Transcribe the records word for word, beginning with the first line and ending with the line that contains "round are an"; include nothing else.

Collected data

.....

(* ===== verification/Core.v ===== *)
(** * The main loop: [core.c]

    [HandleApplicationCalls] serves the queues the application fills;
    [main_round] is one round of [RunMainLoop]. The frames received in the
    round are an argument; transmission and [select] of the interface do not
    change the state of the thread. *)

From S2P Require Import Prelude SeqNum SpscQueue MemPool RingBuffer SendBuffer AddrPool Rss.
From S2P Require Import Machine Lists FlowTable Network StreamOps TcpOut Timer TcpIn IpIn Boot Sockets.

(** ** The queues of the manager *)

Definition dequeue_connect : M (option ptr) :=
  let* q := gets connectq in
  let* (o, q) := lift (StreamDequeue q) in
  modify (fun m => m <| connectq := q |>) ;;; ret o.
Definition dequeue_send : M (option ptr) :=
  let* q := gets sendq in
  let* (o, q) := lift (StreamDequeue q) in
  modify (fun m => m <| sendq := q |>) ;;; ret o.
Definition dequeue_ack : M (option ptr) :=
  let* q := gets ackq in
  let* (o, q) := lift (StreamDequeue q) in
  modify (fun m => m <| ackq := q |>) ;;; ret o.
Definition dequeue_close : M (option ptr) :=
  let* q := gets closeq in
  let* (o, q) := lift (StreamDequeue q) in
  modify (fun m => m <| closeq := q |>) ;;; ret o.
Definition dequeue_reset : M (option ptr) :=
  let* q := gets resetq in
  let* (o, q) := lift (StreamDequeue q) in
  modify (fun m => m <| resetq := q |>) ;;; ret o.
Definition dequeue_destroy : M (option ptr) :=
  let* q := gets destroyq in
  let* (o, q) := lift (StreamDequeue q) in
  modify (fun m => m <| destroyq := q |>) ;;; ret o.
Definition dequeue_close_int : M (option ptr) :=
  let* q := gets closeq_int in
  let* (o, q) := lift (StreamInternalDequeue q) in
  modify (fun m => m <| closeq_int := q |>) ;;; ret o.
Definition dequeue_reset_int : M (option ptr) :=
  let* q := gets resetq_int in
  let* (o, q) := lift (StreamInternalDequeue q) in
  modify (fun m => m <| resetq_int := q |>) ;;; ret o.
Definition enqueue_close_int (p : ptr) : M unit :=
  let* q := gets closeq_int in
  let* (_, q) := lift (StreamInternalEnqueue q p) in
  modify (fun m => m <| closeq_int := q |>).
Definition enqueue_reset_int (p : ptr) : M unit :=
  let* q := gets resetq_int in
  let* (_, q) := lift (StreamInternalEnqueue q p) in
  modify (fun m => m <| resetq_int := q |>).

(** [while ((stream = deq())) body(stream);] A ring of [n] cells holds fewer
    than [n] streams, and the bodies do not put streams back. *)
Fixpoint drain (fuel : nat) (deq : M (option ptr)) (body : ptr -> M unit) : M unit :=
  match fuel with
  | O => throw OutOfFuel
  | S fuel =>
      let* o := deq in
      match o with None => ret tt | Some p => body p ;;; drain fuel deq body end
  end.

Definition drain_ring (get : mtcp_manager -> ring_queue ptr) (deq : M (option ptr)) (body : ptr -> M unit) : M unit :=
  let* q := gets get in drain (S (length (_q q))) deq body.

(** [while (cnt++ < max_cnt) body(deq());] *)
Fixpoint repeat_int (n : nat) (deq : M (option ptr)) (body : ptr -> M unit) : M unit :=
  match n with
  | O => ret tt
  | S n =>
      let* o := deq in
      match o with None => throw NullDeref | Some p => body p ;;; repeat_int n deq body end
  end.

Section core.
Context `{Env}.

(** ** Requests of the application *)

Definition app_connect (cur_ts : Z) (p : ptr) : M unit := AddtoControlList p cur_ts.

Definition app_send (p : ptr) : M unit :=
  upd_snd p (fun v => v <| on_sendq := false |>) ;;; AddtoSendList p.

Definition app_ack (cur_ts : Z) (p : ptr) : M unit :=
  upd_snd p (fun v => v <| on_ackq := false |>) ;;; EnqueueACK p cur_ts ACK_OPT_AGGREGATE.

(** The state after the application's close. *)
Definition closing_state (st : tcp_state) : tcp_state :=
  match st with
  | TCP_ST_ESTABLISHED => TCP_ST_FIN_WAIT_1
  | TCP_ST_CLOSE_WAIT => TCP_ST_LAST_ACK
  | st => st
  end.

(** The peer has reset the connection. *)
Definition close_after_reset (p : ptr) : M unit :=
  let* s := get_stream p in
  when (bool_decide (state s <> TCP_ST_CLOSED))
    (upd_stream p (fun s => s <| close_reason := TCP_RESET |> <| state := TCP_ST_CLOSED |>) ;;; DestroyTCPStream p).

Definition app_close (cur_ts : Z) (p : ptr) : M unit :=
  upd_snd p (fun v => v <| on_closeq := false |>) ;;;
  let* s := get_stream p in
  upd_snd p (fun v => v <| fss := match sndbuf v with
                                  | Some b => u32 (sb_head_seq b + sb_len b)
                                  | None => snd_nxt s
                                  end |>) ;;;
  when (0 <? tcp_timeout) (RemoveFromTimeoutList p) ;;;
  let* s := get_stream p in
  if have_reset s then close_after_reset p
  else if on_control_list (sndvar s) then
    upd_snd p (fun v => v <| on_closeq_int := true |>) ;;; enqueue_close_int p
  else if on_send_list (sndvar s) || on_ack_list (sndvar s) then
    upd_stream p (fun s => s <| state := closing_state (state s) |> <| control_list_waiting := true |>)
  else if bool_decide (state s <> TCP_ST_CLOSED) then
    upd_stream p (fun s => s <| state := closing_state (state s) |>) ;;; AddtoControlList p cur_ts
  else ret tt.

Definition app_close_int (cur_ts : Z) (p : ptr) : M unit :=
  let* s := get_stream p in
  if on_control_list (sndvar s) then enqueue_close_int p
  else if bool_decide (state s <> TCP_ST_CLOSED) then
    upd_stream p (fun s => s <| sndvar; on_closeq_int := false |> <| state := closing_state (state s) |>) ;;;
    AddtoControlList p cur_ts
  else upd_snd p (fun v => v <| on_closeq_int := false |>).

(** Send a reset. *)
Definition reset_stream (cur_ts : Z) (p : ptr) : M unit :=
  let* s := get_stream p in
  when (bool_decide (state s <> TCP_ST_CLOSED))
    (upd_stream p (fun s => s <| close_reason := TCP_ACTIVE_CLOSE |> <| state := TCP_ST_CLOSED |>) ;;;
     AddtoControlList p cur_ts).

Definition on_any_list (v : tcp_send_vars) : bool := on_control_list v || on_send_list v || on_ack_list v.

Definition app_reset (cur_ts : Z) (p : ptr) : M unit :=
  upd_snd p (fun v => v <| on_resetq := false |>) ;;;
  when (0 <? tcp_timeout) (RemoveFromTimeoutList p) ;;;
  let* s := get_stream p in
  if have_reset s then close_after_reset p
  else if on_any_list (sndvar s) then
    upd_snd p (fun v => v <| on_resetq_int := true |>) ;;; enqueue_reset_int p
  else reset_stream cur_ts p.

Definition app_reset_int (cur_ts : Z) (p : ptr) : M unit :=
  let* s := get_stream p in
  if on_any_list (sndvar s) then enqueue_reset_int p
  else upd_snd p (fun v => v <| on_resetq_int := false |>) ;;; reset_stream cur_ts p.

Definition HandleApplicationCalls (cur_ts : Z) : M unit :=
  drain_ring connectq dequeue_connect (app_connect cur_ts) ;;;
  drain_ring sendq dequeue_send app_send ;;;
  drain_ring ackq dequeue_ack (app_ack cur_ts) ;;;
  drain_ring closeq dequeue_close (app_close cur_ts) ;;;
  let* q := gets closeq_int in
  repeat_int (Z.to_nat (sq_count q)) dequeue_close_int (app_close_int cur_ts) ;;;
  drain_ring resetq dequeue_reset (app_reset cur_ts) ;;;
  let* q := gets resetq_int in
  repeat_int (Z.to_nat (sq_count q)) dequeue_reset_int (app_reset_int cur_ts) ;;;
  drain_ring destroyq dequeue_destroy DestroyTCPStream ;;;
  modify (fun m => m <| wakeup_flag := false |>).

(** ** Interrupting the application

    The ports whose listener has a blocking [accept] to wake up; the waiting
    [mtcp_epoll_wait] is the result's first component. *)
Fixpoint interrupt_accepts (n : nat) (port : Z) : M (list ptr) :=
  match n with
  | O => ret []
  | S n =>
      let* o := ListenerHTSearch port in
      let* l :=
        match o with
        | None => ret []
        | Some a =>
            let* x := get_listener a in
            let* sk := get_socket (l_socket x) in
            ret (if has (opts sk) MTCP_NONBLOCK then [] else [a])
        end in
      let* l' := interrupt_accepts n (port + 1) in
      ret (l ++ l')
  end.

Definition InterruptApplication : M (bool * list ptr) :=
  let* o := gets ep in
  let* w := match o with None => ret false | Some a => let* e := get_epoll a in ret (waiting e) end in
  let* l := interrupt_accepts (Z.to_nat MAX_PORT) 0 in
  ret (w, l).

(** ** One round of the main loop *)

Context (hi : Z) (eth_ifindex : Z -> Z) (master : bool).

(** The frames of one interface; [None] is a frame the interface refused. *)
Fixpoint receive_frames (ifidx ts : Z) (l : list (option (list Z))) : M unit :=
  match l with
  | [] => ret tt
  | o :: l =>
      match o with Some pkt => ProcessPacket hi eth_ifindex ifidx ts pkt ;;; ret tt | None => ret tt end ;;;
      receive_frames ifidx ts l
  end.

Fixpoint receive_all (ifidx ts : Z) (rx : list (list (option (list Z)))) : M unit :=
  match rx with
  | [] => ret tt
  | l :: rx => receive_frames ifidx ts l ;;; receive_all (ifidx + 1) ts rx
  end.

(** The timers, when there are streams. *)
Definition check_timers (ts ts_prev : Z) : M unit :=
  let* n := gets flow_cnt in
  when (0 <? n)
    (CheckRtmTimeout ts max_concurrency ;;;
     CheckTimewaitExpire ts max_concurrency ;;;
     when ((0 <? tcp_timeout) && negb (ts =? ts_prev)) (CheckConnectionTimeout ts max_concurrency)).

(** Input and timers; [rx]: the frames received, interface by interface, at time [ts]. *)
Definition input_phase (ts ts_prev : Z) (rx : list (list (option (list Z)))) : M unit :=
  modify (fun m => m <| m_cur_ts := ts |>) ;;;
  receive_all 0 ts rx ;;;
  check_timers ts ts_prev.

Definition main_round (ts ts_prev : Z) (rx : list (list (option (list Z)))) : M unit :=
  input_phase ts ts_prev rx ;;;
  let* o := gets ep in
  when (bool_decide (o <> None)) (FlushEpollEvents ts) ;;;
  let* n := gets flow_cnt in
  when (0 <? n) (HandleApplicationCalls ts) ;;;
  WritePacketsToChunks ts ;;;
  when (negb (ts =? ts_prev) && master) (ARPTimer ts) ;;;
  let* i := gets ctx_interrupt in
  if i then InterruptApplication ;;; ret tt else ret tt.

(** The condition of the loop. *)
Definition main_continues (m : mtcp_manager) : bool := (negb (ctx_done m) || (0 <? flow_cnt m)) && negb (ctx_exit m).

(** The rounds, each with its time and its frames, while the condition holds. *)
Fixpoint RunMainLoop (ts_prev : Z) (rounds : list (Z * list (list (option (list Z))))) : M unit :=
  match rounds with
  | [] => ret tt
  | (ts, rx) :: rounds =>
      let* c := gets main_continues in
      if c then main_round ts ts_prev rx ;;; RunMainLoop ts rounds
      else InterruptApplication ;;; ret tt
  end.
End core.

.....

**Exercise output:**
(* ===== verification/Core.v ===== *)
(** * The main loop: [core.c]

    [HandleApplicationCalls] serves the queues the application fills;
    [main_round] is one round of [RunMainLoop]. The frames received in the
    round are an argument; transmission and [select] of the interface do not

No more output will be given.